In late September 1996, 15-year-old Danielle “Danni” Houchins was found dead in a swampy bend of the Gallatin River near Belgrade, Montana. Her pickup had been located earlier; when searchers returned to the woods that night two family friends discovered her body. Officials initially described the death as a possible accidental drowning, and early public statements and media reports gave no clear indication of foul play. Danni’s family — experienced outdoors people who did not believe a capable mountain kid could simply fall and drown in shallow mud — were stunned and confused, and rumors spread through the small community.
Behind closed doors the coroner’s initial examination raised troubling signs that were not fully relayed to the public. Investigators found that Danni had inhaled water and mud, but there were also bruises, cuts and injuries consistent with a sexual assault: vaginal trauma, semen on her underwear and subcutaneous bruises on the back of her neck that suggested force had been used to hold her head down. A young deputy, Keith Farquhar, who was first on the scene and later worked the file, pushed those concerns but said he was ridiculed by the sheriff at the time; disillusioned, he left the sheriff’s office months later.
For decades the family lived without answers. Repeated attempts to extract usable DNA from the preserved evidence at the Montana State Crime Lab failed. The case remained unsolved and the family felt misled about the full extent of Danni’s injuries.
More than 20 years later, interest in the investigation was renewed. Detective Sergeant Matt Boxmeyer discovered that the family had been given limited information and that earlier testing had not produced usable profiles. By 2021 he told the family he believed Danni’s death was a homicide, which launched a renewed effort to reexamine evidence and apply modern forensic techniques.
Sheriff Dan Springer, who had been a rookie deputy when Danni died and later became sheriff, made the case a priority and recruited outside help. He brought in Tom Elfmont, a retired LAPD captain and investigator known for persistence, to re-review the file and the preserved evidence. Elfmont arranged for fresh testing and sought the latest DNA methods.
The breakthrough came through private lab work and investigative genetic genealogy. Four male hairs found on Danni’s body had long been considered “rootless” and had not yielded usable results in earlier testing. Elfmont connected with Astrea Forensics, a private laboratory employing advanced extraction techniques; after re-testing those hairs, the lab recovered a full male DNA profile. With a court order, investigators turned to genetic genealogist CeCe Moore, who used public genealogy databases to construct family trees from the profile.
Moore traced the profile to a lineage that led to a man who had moved to Bozeman in July 1996, weeks before Danni’s death. On May 1, 2024, investigators identified a suspect: Paul Hutchinson, who would have been 27 at the time of the killing and who later worked as a fisheries biologist for the Bureau of Land Management in Dillon, Montana. Hutchinson was known locally as an outdoorsman, respected in hunting and fishing circles, and had no criminal record.
Elfmont and a partner arranged to meet Hutchinson on July 23, 2024, under the pretext of discussing fisheries matters. Body-camera footage shows Hutchinson inviting them into his office and becoming visibly nervous when shown photographs, including one of Danni, and when asked about access points and the Cameron Bridge area where her body was found. He acknowledged having been to the area but denied knowing Danni, denied remembering the event and denied being there on the specific date in question.
Investigators followed him after the meeting. Within roughly 12 hours Hutchinson was found dead of a self-inflicted gunshot wound at a remote location; he had called the sheriff’s dispatch seeking help. Subsequent DNA testing matched Hutchinson’s DNA to the semen recovered from Danni’s underwear. Authorities described the statistical likelihood that another man was the source as astronomically small.

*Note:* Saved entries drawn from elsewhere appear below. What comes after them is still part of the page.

(* ===== verification/ArmMode.v ===== *)
(** Processor modes: the register banks, exceptions, and the writes to the
    status registers that can change mode (arm.c [updatemode], [exception],
    [arm_reset]; arm_common.h). *)

From S2P Require Export ArmFlags.

(** * Register banks *)

(** [for (c = lo; c < lo + n; c++) dst[c] = src[c];] *)
Definition arr_copy (lo : Z) (n : nat) (src dst : gmap Z Z) : gmap Z Z :=
  arr_fill lo n (λ c, src !!! c) dst.

(** [dst[0] = src[13]; dst[1] = src[14];] and back *)
Definition save_13_14 (src dst : gmap Z Z) : gmap Z Z :=
  <[1 := src !!! 14]> (<[0 := src !!! 13]> dst).
Definition load_13_14 (src dst : gmap Z Z) : gmap Z Z :=
  <[14 := src !!! 1]> (<[13 := src !!! 0]> dst).

Definition save_user_8_12 (a : ARMState) : ARMState :=
  set_user_reg (arr_copy 8 5 (reg a) (user_reg a)) a.
Definition save_user_8_14 (a : ARMState) : ARMState :=
  set_user_reg (arr_copy 8 7 (reg a) (user_reg a)) a.
Definition load_user_8_12 (a : ARMState) : ARMState :=
  set_reg (arr_copy 8 5 (user_reg a) (reg a)) a.
Definition load_user_8_14 (a : ARMState) : ARMState :=
  set_reg (arr_copy 8 7 (user_reg a) (reg a)) a.

(** "Store back registers" *)
Definition store_back (a : ARMState) : ARMState :=
  match mode a .& 0xf with
  | 0 (* USER *) | 15 (* SYSTEM *) => save_user_8_14 a
  | 2 (* IRQ *) =>
      let a := save_user_8_12 a in set_irq_reg (save_13_14 (reg a) (irq_reg a)) a
  | 1 (* FIQ *) => set_fiq_reg (arr_copy 8 7 (reg a) (fiq_reg a)) a
  | 3 (* SUPERVISOR *) =>
      let a := save_user_8_12 a in set_super_reg (save_13_14 (reg a) (super_reg a)) a
  | 7 (* ABORT *) =>
      let a := save_user_8_12 a in set_abort_reg (save_13_14 (reg a) (abort_reg a)) a
  | 11 (* UNDEFINED *) =>
      let a := save_user_8_12 a in set_undef_reg (save_13_14 (reg a) (undef_reg a)) a
  | _ => a
  end.

(** The register half of the second switch of [updatemode_at]; [None] is its
    default branch, a reserved mode. *)
Definition load_bank (m : Z) (a : ARMState) : option ARMState :=
  match m .& 15 with
  | 0 | 15 => Some (load_user_8_14 a)
  | 2 => let a := load_user_8_12 a in Some (set_reg (load_13_14 (irq_reg a) (reg a)) a)
  | 1 => Some (set_reg (arr_copy 8 7 (fiq_reg a) (reg a)) a)
  | 3 => let a := load_user_8_12 a in Some (set_reg (load_13_14 (super_reg a) (reg a)) a)
  | 7 => let a := load_user_8_12 a in Some (set_reg (load_13_14 (abort_reg a) (reg a)) a)
  | 11 => let a := load_user_8_12 a in Some (set_reg (load_13_14 (undef_reg a) (reg a)) a)
  | _ => None
  end.

(** The pointer half. *)
Definition usr_pointers (m : Z) (u : gmap Z usrref) : gmap Z usrref :=
  match m .& 15 with
  | 2 | 3 | 7 | 11 => arr_fill 13 2 InUser (arr_fill 0 13 InReg u)
  | 1 => arr_fill 8 7 InUser (arr_fill 0 8 InReg u)
  | _ => arr_fill 0 15 InReg u
  end.

(** The end of [updatemode_at], entering a 32-bit mode or a 26-bit one. *)
Definition enter_32 (om : Z) (a : ARMState) : ARMState :=
  let a := set_r15_mask 0xfffffffc (set_mmask 0x1f a) in
  if ARM_MODE_32 om then a
  else
    let r15 := reg a !!! 15 in
    let a := put_reg 16 ((r15 .& 0xf0000000) .| mode a) a in
    let a := put_reg 16 ((reg a !!! 16) .| ((r15 .& 0xc000000) .>> 20)) a in
    put_reg 15 (r15 .& 0x3fffffc) a.

Definition enter_26 (om : Z) (a : ARMState) : ARMState :=
  let a := set_r15_mask 0x3fffffc (set_mmask 3 a) in
  let a := put_reg 16 ((reg a !!! 16 .& 0xffffffe0) .| mode a) a in
  if ARM_MODE_32 om then
    let r15 := reg a !!! 15 .& r15_mask a in
    let r15 := r15 .| (mode a .& 3) in
    let r15 := r15 .| (reg a !!! 16 .& 0xf0000000) in
    let r15 := r15 .| shl32 (reg a !!! 16 .& 0xc0) 20 in
    put_reg 15 r15 a
  else a.

Definition msrlookup (i : Z) : Z :=
  nth (Z.to_nat i)
    [ 0x00000000; 0x000000ff; 0x0000ff00; 0x0000ffff;
      0x00ff0000; 0x00ff00ff; 0x00ffff00; 0x00ffffff;
      0xff000000; 0xff0000ff; 0xff00ff00; 0xff00ffff;
      0xffff0000; 0xffff00ff; 0xffffff00; 0xffffffff ] 0.
Definition PSR_BITS_VALID : Z := 0xf00000df.

Section mode.
Context {S P : Type} `{!MemSys S P} `{!HostSys S P}.
Local Abbreviation ARM := (M (Mach S P)).

Definition updatemode_at (m pc : Z) : ARM unit :=
  om ← gets (λ s, mode (arm s));
  modify (λ s, set_usrregs (<[15 := InReg 15]> (usrregs s)) s);;
  modify (upd_arm store_back);;
  modify (upd_arm (set_mode m));;
  loaded ← gets (λ s, load_bank m (arm s));
  match loaded with
  | Some a => modify (set_arm a)
  | None =>
      halted ← hook_ask (λ s, debugger_bad_mode (mode (arm s)) pc (sys s));
      if (halted : bool) then modify (upd_arm load_user_8_14) else fatal
  end;;
  modify (λ s, set_usrregs (usr_pointers m (usrregs s)) s);;
  md ← gets (λ s, mode (arm s));
  (if ARM_MODE_32 md then
     modify (λ s, set_pcpsr 16 (set_cpsr 16 s));; modify (upd_arm (enter_32 om))
   else
     modify (λ s, set_pcpsr 15 (set_cpsr 15 s));; modify (upd_arm (enter_26 om)));;
  mem_set_privilege (if ARM_MODE_PRIV md then 1 else 0).

Definition updatemode (m : Z) : ARM unit :=
  pc ← gets PC; updatemode_at m pc.

Definition arm_reset (cpu_model : CPUModel) : ARM unit :=
  modify (set_arm arm_zero);;
  modify (upd_arm (set_r15_mask 0x3fffffc));;
  modify (set_pccache 0xffffffff);;
  updatemode SUPERVISOR;;
  modify (set_cpsr 15);;
  wreg 15 (0x0c000008 .| 3);;
  wreg 16 (SUPERVISOR .| 0xd0);;
  modify (upd_arm (set_mode SUPERVISOR));;
  modify (set_pccache 0xffffffff);;
  match cpu_model with
  | CPUModel_SA110 | CPUModel_ARM810 =>
      modify (upd_arm (λ a, set_arch_v4 1 (set_stm_writeback_at_end 1
        (set_abort_base_restored 1 (set_r15_diff 0 a)))))
  | _ =>
      modify (upd_arm (λ a, set_arch_v4 0 (set_stm_writeback_at_end 0
        (set_abort_base_restored 0 (set_r15_diff 4 a)))))
  end.

(** * Exceptions *)

Definition wspsr (i v : Z) : ARM unit :=
  modify (upd_arm (λ a, set_spsr (<[i := v]> (spsr a)) a)).
Definition rspsr (i : Z) (m : Mach S P) : Z := spsr (arm m) !!! i.

Definition exception (mmode address diff : Z) : ARM unit :=
  hook (λ s, debugger_exception_hook mmode address (rreg 15 s) (sys s));;
  let irq_disable := if mmode =? FIQ then 0x80 .| 0x40 else 0x80 in
  r15 ← gets (rreg 15);
  let link := sub32 r15 diff in
  md ← gets (λ s, mode (arm s));
  p32 ← gets (λ s, ms_prog32 (sys s));
  if ARM_MODE_32 md then
    r16 ← gets (rreg 16);
    wspsr mmode r16;;
    updatemode (0x10 .| mmode);;
    wreg 14 link;;
    r16 ← gets (rreg 16); wreg 16 (r16 .&~ 0x1f);;
    r16 ← gets (rreg 16); wreg 16 (r16 .| (0x10 .| mmode .| irq_disable));;
    wreg 15 address
  else if nz p32 then
    updatemode (0x10 .| mmode);;
    wreg 14 (link .& 0x3fffffc);;
    r16 ← gets (rreg 16); wspsr mmode ((r16 .&~ 0x1f) .| (link .& 3));;
    sp ← gets (rspsr mmode); wspsr mmode (sp .&~ 0x10);;
    r16 ← gets (rreg 16); wreg 16 (r16 .| irq_disable);;
    wreg 15 address
  else
    let new_mode := if SUPERVISOR <=? mmode then SUPERVISOR else mmode in
    updatemode new_mode;;
    wreg 14 link;;
    r15 ← gets (rreg 15); wreg 15 (r15 .& 0xfc000000);;
    r15 ← gets (rreg 15); wreg 15 (r15 .| (shl32 irq_disable 20 .| address .| new_mode)).

Definition arm_exception_undefined : ARM unit := exception UNDEFINED 8 4.

(** [arm_unpredictable]: the log line is not modelled, the limit is. *)
Definition arm_unpredictable (opcode : Z) : ARM unit :=
  modify (λ s, if unpredictable_count s =? 0 then s
               else set_unpredictable_count (unpredictable_count s - 1) s).

(** * Writes to the program counter and the status registers *)

Definition arm_write_r15 (opcode dest : Z) : ARM unit :=
  md ← gets (λ s, mode (arm s));
  instruction_pc ← gets PC;
  let mask := if ARM_MODE_32 md then 0xfffffffc
              else if ARM_MODE_PRIV md then 0xffffffff else 0xf3fffffc in
  r15 ← gets (rreg 15);
  wreg 15 ((r15 .&~ mask) .| (add32 dest 4 .& mask));;
  when (ARM_MODE_PRIV md)
    (when (ARM_MODE_32 md) (sp ← gets (rspsr (md .& 0xf)); wreg 16 sp);;
     p ← gets psr;
     mm ← gets (λ s, mmask (arm s));
     when (negb (p .& mm =? md)) (updatemode_at (p .& mm) instruction_pc)).

Definition arm_compare_rd15 (opcode dest : Z) : ARM unit :=
  md ← gets (λ s, mode (arm s));
  (if ARM_MODE_32 md then
     when (ARM_MODE_PRIV md) (sp ← gets (rspsr (md .& 0xf)); wreg 16 sp)
   else
     let mask := if ARM_MODE_PRIV md then 0xfc000003 else 0xf0000000 in
     r15 ← gets (rreg 15);
     wreg 15 ((r15 .&~ mask) .| (dest .& mask)));;
  p ← gets psr;
  mm ← gets (λ s, mmask (arm s));
  when (negb (p .& mm =? md)) (updatemode (p .& mm)).

Definition arm_write_cpsr (opcode value : Z) : ARM unit :=
  md ← gets (λ s, mode (arm s));
  let opcode := if ARM_MODE_PRIV md then opcode else opcode .&~ 0x70000 in
  let field_mask := msrlookup ((opcode .>> 16) .& 0xf) .& PSR_BITS_VALID in
  r16 ← gets (rreg 16);
  wreg 16 ((r16 .&~ field_mask) .| (value .& field_mask));;
  when (negb (ARM_MODE_32 md))
    (when (nz (opcode .& 0x80000))
       (r15 ← gets (rreg 15);
        wreg 15 ((r15 .&~ 0xf0000000) .| (value .& 0xf0000000)));;
     when (nz (opcode .& 0x10000))
       (r15 ← gets (rreg 15);
        wreg 15 ((r15 .&~ 0x0c000003) .| (value .& 0x3) .| shl32 (value .& 0xc0) 20)));;
  r16 ← gets (rreg 16);
  when (negb (r16 .& 0x1f =? md)) (updatemode (r16 .& 0x1f)).

Definition arm_read_spsr (m : Mach S P) : Z :=
  let md := mode (arm m) in
  if ARM_MODE_HAS_SPSR md then rspsr (md .& 0xf) m
  else if ARM_MODE_32 md then rreg 16 m
  else (rreg 15 m .& 0xf0000000) .| ((rreg 15 m .>> 20) .& 0xc0) .| (rreg 15 m .& 3).

Definition arm_write_spsr (opcode value : Z) : ARM unit :=
  md ← gets (λ s, mode (arm s));
  when (ARM_MODE_HAS_SPSR md)
    (let field_mask := msrlookup ((opcode .>> 16) .& 0xf) .& PSR_BITS_VALID in
     sp ← gets (rspsr (md .& 0xf));
     wspsr (md .& 0xf) ((sp .&~ field_mask) .| (value .& field_mask))).
End mode.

For Danni’s sister, Stephanie Mollet, the identification of a living man as the source of the DNA — followed by his suicide before he could be charged — produced mixed emotions: relief that the lab work had finally provided answers, grief that the suspect took his own life, and anger over how earlier investigations had been handled. At a news conference she publicly accused previous leaders of the sheriff’s office of misleading the family. Sheriff Springer acknowledged that earlier public reports had been incomplete and that the family had not been given the full scope of the coroner’s findings decades earlier.
Members of the community who knew Hutchinson said they were shocked and felt betrayed. Investigators noted Hutchinson’s known presence on waterways near where Danni was killed, including work-study roles and other access to fishing and trapping areas in the mid-1990s.
The case’s new developments also raised concerns that there might be other victims. Elfmont said investigators are considering that possibility. Mollet has advocated for reforms in how Montana funds and supervises law enforcement so that similar cases receive timely attention. She continues to honor her sister’s memory: years earlier the family scattered some of Danni’s ashes on Sacagawea Peak, and after the renewed investigation Stephanie returned to the Gallatin River to scatter the remainder.
After nearly 28 years of unanswered questions, advanced DNA testing, investigative genetic genealogy and persistent detective work produced a suspect and gave Danni’s family the long-sought confirmation of what had likely happened on the night a teenage girl’s life was violently taken.